Since the advent of the FDCA in 1906, the government could rely on Court's generally deferring to administrative determinations and, where the government declared a statement, label or advertisement to be false, it could proceed to enforcement without concern for Due Process or the First Amendment. But deference to agency determinations is also being reconsidered by the Court. For example, in Christopher v. Smithkline Beecham Corp., the Supreme Court refused to defer to an agency's interpretation of ambiguous regulations, stating:
It is one thing to expect regulated parties to conform their conduct to an agency's interpretations once the agency announces them; it is quite another to require regulated parties to divine the agency's interpretations in advance or else be held liable when the agency announces its interpretations for the first time in an enforcement proceeding and demands deference.

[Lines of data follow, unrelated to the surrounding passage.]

(* ===== verification/Ext4Life.v ===== *)
(** * The lwext4 device from opening to closing, under attack, and where it fails

    Opening a device gives one on which no block was written, and closing and
    opening it again keeps the blocks.  A block changed on the storage is not
    read as valid data.  Three uses of the device do not give what was written. *)
From S2P Require Import Prelude Layout FlexBuffer SecAssoc BlockLayer FsLayer SecBlock SecStore SecVolume Ext4Dev Ext4Spec Ext4Refine.
From Stdlib Require Import Sorted.

Module Ext4Life.
Import Ext4Dev Ext4Spec Ext4Refine.

Section life.
Context `{Cipher} {claws : CipherLaws} {C : Type} `{BlkCache C}.
Context (n : Z).
Implicit Types (s : state C) (x : sec C) (m mm : gmap Z bytes).

(** ** Opening and closing *)

(** Before the first use: a key, a storage of whole blocks, no tree. *)
Definition raw s : Prop :=
  (exists h, 0 < h <= 30 /\ n = 2 ^ h) /\ key_ok (layer s) /\ bfs_blk_dev s = None /\
  mt_status (mt (layer s)) = 0 /\ forall j, zlen (mget (image s) j) = BLK_SZ.

(** The nodes that are missing are allocated. *)
Lemma init_tree s h :
  0 < h <= 30 -> n = 2 ^ h -> key_ok (layer s) -> mt_status (mt (layer s)) = 0 ->
  exists x, init_merkle_tree n s = Ok BFS_SUCCESS (set_layer x s) /\ tree_ok x /\ key_ok x /\ mt_height (mt x) = h /\
    mt_status (mt x) <> 0 /\ status x = status (layer s) /\ secContext x = secContext (layer s).
Proof.
  intros Hh Hn Hk Hms. set (m0 := mkMT n h (2 ^ (h + 1) - 1) ∅ 1).
  assert (0 < 2 ^ (h + 1)) as Hpos by (apply Z.pow_pos_nonneg; lia).
  assert (mt_setup n (layer s) = Ok () (set_mt m0 (layer s))) as Hr1.
  { unfold mt_setup. msteps. rewrite Hms. cbn [Z.eqb]. rewrite Hn, Z.log2_pow2 by lia. rewrite Z.shiftl_1_l. by rewrite <-Hn. }
  destruct (fill_nodes_empty false (Z.to_nat (mt_num_nodes m0)) (set_mt m0 (layer s))) as (x&Hr2&Hsm&Hin&_);
    [exact Hk|cbn; lia|done|]. change (mt (set_mt m0 (layer s))) with m0 in *.
  pose proof Hsm as (_&Hsc&_&Hst&_&Hh'&Hnn&_&Hms'). cbn in Hh', Hnn, Hms', Hst, Hsc.
  exists x. split_and!; [|..|by eapply same_key_ok|done|by rewrite Hms'|done|done].
  - unfold init_merkle_tree. apply on_layer_Ok. mrun Hr1. msteps. mrun Hr2. done.
  - split_and!; [lia|lia|congruence|]. intros i Hi. exists (zeros (node_size m0 i)). split; [apply Hin; cbn; lia|].
    rewrite zlen_zeros by (unfold node_size; destruct (_ <=? _); done). unfold node_size, leaf_start. by rewrite Hh'.
Qed.

Lemma file_dev_open_fresh s h :
  0 < h <= 30 -> n = 2 ^ h -> key_ok (layer s) -> mt_status (mt (layer s)) = 0 -> bfs_blk_dev s = None ->
  status (layer s) = FORMATTING \/ status (layer s) = FORMATTED ->
  exists x, file_dev_open true n s = Ok BFS_SUCCESS (set_layer x (set_dev (Some (dev_with n (image s))) s)) /\
    tree_ok x /\ key_ok x /\ mt_height (mt x) = h /\ mt_status (mt x) <> 0 /\ status x = status (layer s).
Proof.
  intros Hh Hn Hk Hms Hd Hst. set (s2 := set_dev (Some (dev_with n (image s))) s).
  destruct (init_tree s2 h Hh Hn) as (x&Hr&Ht&Hkx&Hhx&Hmx&Hstx&_); [exact Hk|exact Hms|].
  exists x. split_and!; [|done..]. unfold file_dev_open. msteps. rewrite Hd.
  assert (map_image n s = Ok () s2) as Hm by done. mrun Hm. unfold get_status. msteps.
  change (status (layer s2)) with (status (layer s)).
  assert ((status (layer s) =? FORMATTED) || (status (layer s) =? FORMATTING) = true) as -> by (destruct Hst as [-> | ->]; done).
  by mrun Hr.
Qed.

(** The device comes up with no block written. *)
Lemma init_blk_test_Ok s : raw s ->
  exists s', init_blk_test true n s = Ok BFS_SUCCESS s' /\ ext4_ok n s' ∅ /\ status (layer s') = FORMATTING.
Proof.
  intros ((h&Hh&Hn)&Hk&Hd&Hms&Hz). pose proof (Z.pow_pos_nonneg 2 h ltac:(lia) ltac:(lia)).
  set (s1 := set_seen (Some []) (set_layer (set_status FORMATTING (layer s)) s)).
  destruct (file_dev_open_fresh s1 h Hh Hn) as (x&Hr&Ht&Hkx&Hhx&Hmx&Hst); [exact Hk|exact Hms|exact Hd|by left|].
  pose proof Hkx as (k&Hkk&_). eexists. split_and!.
  - unfold init_blk_test. destruct (Z.ltb_spec 0 n); [|lia]. msteps.
    assert (on_layer (modify (set_status FORMATTING)) s = Ok () (set_layer (set_status FORMATTING (layer s)) s)) as Hr1 by done.
    mrun Hr1. msteps. mrun Hr. erewrite bind_Ok; [reflexivity|]. apply on_layer_Ok. cbn [layer set_layer].
    by mrun (getKey_Ok x k Hkk).
  - exists (image s), [], (zeros BFS_HMAC_LEN). split_and!; try done.
    + cbn. by rewrite Hhx.
    + unfold live. cbn. by rewrite Hst.
    + intros b. rewrite lookup_empty. set_solver.
  - exact Hst.
Qed.

(** ** Closing and opening again *)
Lemma holds_fun s m m' : holds n s m -> holds n s m' -> m' = m.
Proof. intros [Hh _] [Hh' _]. rewrite Hh in Hh'. by simplify_eq. Qed.

Lemma file_dev_close_Ok s mm m :
  ext4_ok n s mm -> holds n s m -> status (layer s) = MOUNTED \/ status (layer s) = FORMATTING ->
  exists root, file_dev_close true n s = Ok BFS_SUCCESS (mkState (layer s) None (seen s) (<[meta_blk n n := root]> m)) /\
    zlen root = BLK_SZ.
Proof.
  intros (m1&l&cp&_&Ht&Hk&Hn&_&_&_&_&_&Hms&_) Hh Hst. pose proof (tree_n n s Ht Hn).
  destruct (save_root_hash_Ok n s m Hh) as (root&Hr&_&Hz); [lia|done|done|]. exists root. split; [|done].
  unfold file_dev_close. msteps. rewrite (proj1 Hh). unfold get_status. msteps.
  assert ((status (layer s) =? MOUNTED) || (status (layer s) =? FORMATTING) = true) as -> by (destruct Hst as [-> | ->]; done).
  assert (flush_merkle_tree n s = Ok BFS_SUCCESS (set_dev (Some (dev_with n (<[meta_blk n n := root]> m))) s)) as Hf.
  { unfold flush_merkle_tree. erewrite bind_Ok; [|apply on_layer_Ok].
    2:{ assert (mt_setup n (layer s) = Ok () (layer s)) as Hs.
        { unfold mt_setup. msteps. by rewrite (proj2 (Z.eqb_neq _ _) Hms). }
        mrun Hs. msteps. apply fill_nodes_full; [done|]. destruct (tree_sizes _ Ht) as (w&?&?&?&?&?). lia. }
    cbn [negb]. by rewrite set_layer_same. }
  mrun Hf. msteps. done.
Qed.

(** In the order of formatting and mounting: the tree in memory stays. *)
Definition reopen (st : Z) : M (state C) bret :=
  file_dev_close true n ;; on_layer (modify (set_status st)) ;; file_dev_open true n.

Lemma reopen_Ok s mm st :
  ext4_ok n s mm -> status (layer s) = MOUNTED \/ status (layer s) = FORMATTING -> st = FORMATTING \/ st = FORMATTED ->
  exists s', reopen st s = Ok BFS_SUCCESS s' /\ ext4_ok n s' mm.
Proof.
  intros Hok Hs Hst. pose proof Hok as (m&l&cp&Hh&Ht&Hk&Hn&Hl&Hcp&Hz&Hse&Hin&Hms&Hall).
  destruct (file_dev_close_Ok s mm m Hok Hh Hs) as (root&Hr&Hzr). unfold reopen. mrun Hr. set (m1 := <[meta_blk n n := root]> m) in *.
  set (s1 := mkState (set_status st (layer s)) None (seen s) m1).
  set (s2 := set_dev (Some (dev_with n m1)) s1).
  assert (on_layer (modify (set_status st)) (mkState (layer s) None (seen s) m1) = Ok () s1) as Hr1 by done. mrun Hr1.
  exists s2. split.
  - unfold file_dev_open. msteps. cbn [bfs_blk_dev s1]. assert (map_image n s1 = Ok () s2) as Hm by done. mrun Hm.
    unfold get_status. msteps. change (status (layer s2)) with st.
    assert ((st =? FORMATTED) || (st =? FORMATTING) = true) as -> by (destruct Hst as [-> | ->]; done).
    assert (init_merkle_tree n s2 = Ok BFS_SUCCESS s2) as Hi; [|by mrun Hi].
    unfold init_merkle_tree. erewrite on_layer_Ok; [by rewrite set_layer_same|].
    assert (mt_setup n (layer s2) = Ok () (layer s2)) as Hs2.
    { unfold mt_setup. msteps. cbn. by rewrite (proj2 (Z.eqb_neq _ _) Hms). }
    mrun Hs2. msteps. destruct (tree_sizes _ Ht) as (w&?&?&?&?&?).
    rewrite (bind_Ok _ _ _ _ _ (fill_nodes_full false (Z.to_nat (mt_num_nodes (mt (layer s)))) false (layer s2) Ht ltac:(cbn; lia))). done.
  - exists m1, l, cp. split_and!; try done.
    + split; [done|]. intros j. unfold m1. rewrite mget_insert. case_decide; [done|apply Hh].
    + unfold live. cbn. destruct Hst as [-> | ->]; done.
    + intros b d Hd. destruct (Hall b d Hd) as (Hap&Hzd&mac&Hsl&Hrest). split_and!; [done..|].
      exists mac. split; [by apply sealed_root|done].
Qed.

(** ** Using the device *)
Section session.
Context (rnd : nat -> bytes) (rnd_zlen : forall i, zlen (rnd i) = BFS_IV_LEN).

(** Programs on a device that was just opened, and after it was closed and
    opened again as in formatting and mounting. *)
Definition session {A B} (p : prog A) (q : prog B) : M (state C) (A * B) :=
  init_blk_test true n ;;
  a ← on_device rnd n p;
  reopen FORMATTED ;;
  on_layer (modify (set_status MOUNTED)) ;;
  b ← on_device rnd n q;
  mret (a, b).

(** C16. They have the results they have on one map of blocks, empty at first, when
    they stay [within] the device: a read of more than one block is of blocks that
    were written before ([read_fits]; see [mixed_read_loses_block] for the others),
    and the blocks that are written have their metadata apart from the block that
    holds the hash of the root ([write_fits]; see [last_blocks_unreadable]). *)
Theorem ext4_session_refines_map {A B} (p : prog A) (q : prog B) s :
  raw s -> within n p ∅ -> within n q (on_map p ∅).2 ->
  exists s', session p q s = Ok ((on_map p ∅).1, (on_map q (on_map p ∅).2).1) s'.
Proof.
  intros Hraw Hp Hq. destruct (init_blk_test_Ok s Hraw) as (s1&Hr1&Hok1&Hst1).
  destruct (on_ext4_device_Ok rnd rnd_zlen n p s1 ∅ Hok1 Hp) as (s2&Hr2&Hok2&Hst2). unfold session. mrun Hr1. mrun Hr2.
  destruct (reopen_Ok s2 _ FORMATTED Hok2) as (s3&Hr3&Hok3); [right; congruence|by right|].
  assert (ext4_ok n (set_layer (set_status MOUNTED (layer s3)) s3) (on_map p ∅).2) as Hok4.
  { destruct Hok3 as (m&l&cp&Hh&Ht&Hk&Hn&_&Hrest). exists m, l, cp. do 4 (split; [done|]). split; [done|exact Hrest]. }
  destruct (on_ext4_device_Ok rnd rnd_zlen n q _ _ Hok4 Hq) as (s4&Hr4&_). exists s4.
  mrun Hr3.
  assert (on_layer (modify (set_status MOUNTED)) s3 = Ok () (set_layer (set_status MOUNTED (layer s3)) s3)) as Hr5 by done.
  mrun Hr5. by mrun Hr4.
Qed.
End session.

(** ** Blocks changed on the storage *)

(** The list of the nodes over one leaf starts at the node above it. *)
Lemma ancestors_one s b :
  tree_ok (layer s) -> n = 2 ^ mt_height (mt (layer s)) -> 0 <= b < n ->
  exists l, ancestors 1 (b + leaf_start (mt (layer s))) s = Ok (up (layer s) b :: l) s.
Proof.
  intros Ht Hn Hb. destruct (ancestors_cover n s b 1 Ht Hn) as (l&Hr&Hsort&_&Hup&Hpar); [lia..|].
  specialize (Hup b ltac:(lia)). destruct l as [|a l]; [set_solver|]. exists l. rewrite Hr. do 2 f_equal.
  destruct (decide (a = up (layer s) b)) as [->|Hne]; [done|].
  assert (up (layer s) b <= a) as Hle.
  { apply elem_of_cons in Hup as [->|Hin]; [lia|]. apply StronglySorted_inv in Hsort as [_ Ha].
    rewrite Forall_forall in Ha. specialize (Ha _ Hin). lia. }
  destruct (tree_sizes _ Ht) as (w&?&?&Hw&?&?). destruct (leaf_range _ b Ht) as (?&?&?&?); [lia|].
  destruct (Hpar a) as (b'&Hb'&->); [set_solver|rewrite shiftl1 by (destruct Ht; lia); unfold up in *; lia|].
  by replace b' with b by lia.
Qed.

(** A leaf that does not go with the node above it ends the process. *)
Lemma check_parents_bad l s i cp :
  tree_ok (layer s) -> key_ok (layer s) -> curr_par (layer s) = Some cp -> zlen cp = BFS_HMAC_LEN ->
  Z.shiftl 1 (mt_height (mt (layer s)) - 1) - 1 <= i < leaf_start (mt (layer s)) -> 0 <= i -> ~ node_good (layer s) i ->
  check_parents (i :: l) s = Crash Abort_called.
Proof.
  intros Ht Hk Hcp Hz Hi Hi0 Hg.
  destruct (check_parents_cons i l s cp Ht Hk Hcp Hz ltac:(lia) ltac:(lia)) as [-> _].
  rewrite decide_False; [done|]. unfold rehashed. rewrite nh_with_node, decide_True by done. intros Heq. by destruct Hg.
Qed.

(** A tag that is not the leaf is refused. *)
Lemma verify_changed s b mac cp :
  tree_ok (layer s) -> key_ok (layer s) -> n = 2 ^ mt_height (mt (layer s)) -> 0 <= b < n -> zlen mac = BFS_MAC_LEN ->
  curr_par (layer s) = Some cp -> zlen cp = BFS_HMAC_LEN -> node_good (layer s) (up (layer s) b) ->
  no_collision (layer s) mac (nh (layer s) (leaf (layer s) b)) -> mac <> nh (layer s) (leaf (layer s) b) ->
  verify_mt b [Some mac] s = Crash Abort_called.
Proof.
  intros Ht Hk Hn Hb Hzm Hcp Hz Hg Hnc Hne. destruct (tree_sizes _ Ht) as (w&?&?&Hw&?&?).
  destruct (leaf_range _ b Ht ltac:(lia)) as (Hl&Hp&_&Hside).
  assert (0 <= leaf (layer s) b < mt_num_nodes (mt (layer s))) as Hli by lia.
  set (x1 := with_node (leaf (layer s) b) (HOwn mac) (layer s)). set (s1 := set_layer x1 s).
  assert (tree_ok x1) as Ht1 by (apply tree_ok_with_node; [done|done|rewrite node_size_leaf; [done|done|lia]]).
  destruct (ancestors_one s1 b) as (l&Hr); [done|done|done|].
  unfold verify_mt. mrun (on_layer_Ok _ s _ _ (get_node_Ok _ 0 Ht ltac:(lia))). rewrite set_layer_same. msteps.
  fold (leaf (layer s) b).
  assert (swap_leaves (leaf (layer s) b) [Some mac] s = Ok true s1) as Hsw.
  { cbn [swap_leaves]. mrun (on_layer_Ok _ s _ _ (get_node_Ok _ _ Ht Hli)). rewrite set_layer_same. by msteps. }
  mrun Hsw. cbn [negb length]. mrun Hr.
  rewrite (bind_Crash _ _ _ Abort_called); [done|].
  apply check_parents_bad with cp; [done|done|done|done| |unfold up; exact (proj1 Hp)|].
  - change (Z.shiftl 1 (mt_height (mt (layer s)) - 1) - 1 <= up (layer s) b < leaf_start (mt (layer s))).
    rewrite shiftl1 by (destruct Ht; lia). unfold up. lia.
  - intros Hgd. destruct Hne. apply (read_blk_verify_leaf (layer s) b mac); try done; [lia|by exists cp|].
    change (nh x1 (up (layer s) b) = hmac2 (layer s) (nh x1 (2 * up (layer s) b + 1)) (nh x1 (2 * up (layer s) b + 2))) in Hgd.
    unfold x1 at 1 in Hgd. rewrite nh_with_node, decide_False in Hgd by (unfold up; lia). symmetry. exact Hgd.
Qed.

In FCC v. Fox Television Stations, Inc., the Supreme Court considered the issue of deference to regulatory agencies in the context of the First Amendment holding that the regulation failed under the Due Process Clause, because "regulated parties should know what is required of them so they may act accordingly;" and "precision and guidance are necessary so that those enforcing the law do not act in an arbitrary and discriminatory way."
There is little doubt that the proposed Compounding Quality Act will provide the FDA with significant oversight over sterile compounding facilities, and will provide the FDA, state regulators and consumers with increased transparency on the scope of "unapproved" compounded sterile preparations on the market. Congress has directed the FDA to issue regulations (not Guidance) governing pharmacy compounding but no deadline was set for publication of a proposed rule. How the FDA will reign in the burgeoning business of non-sterile compounding will need to await the rulemaking process.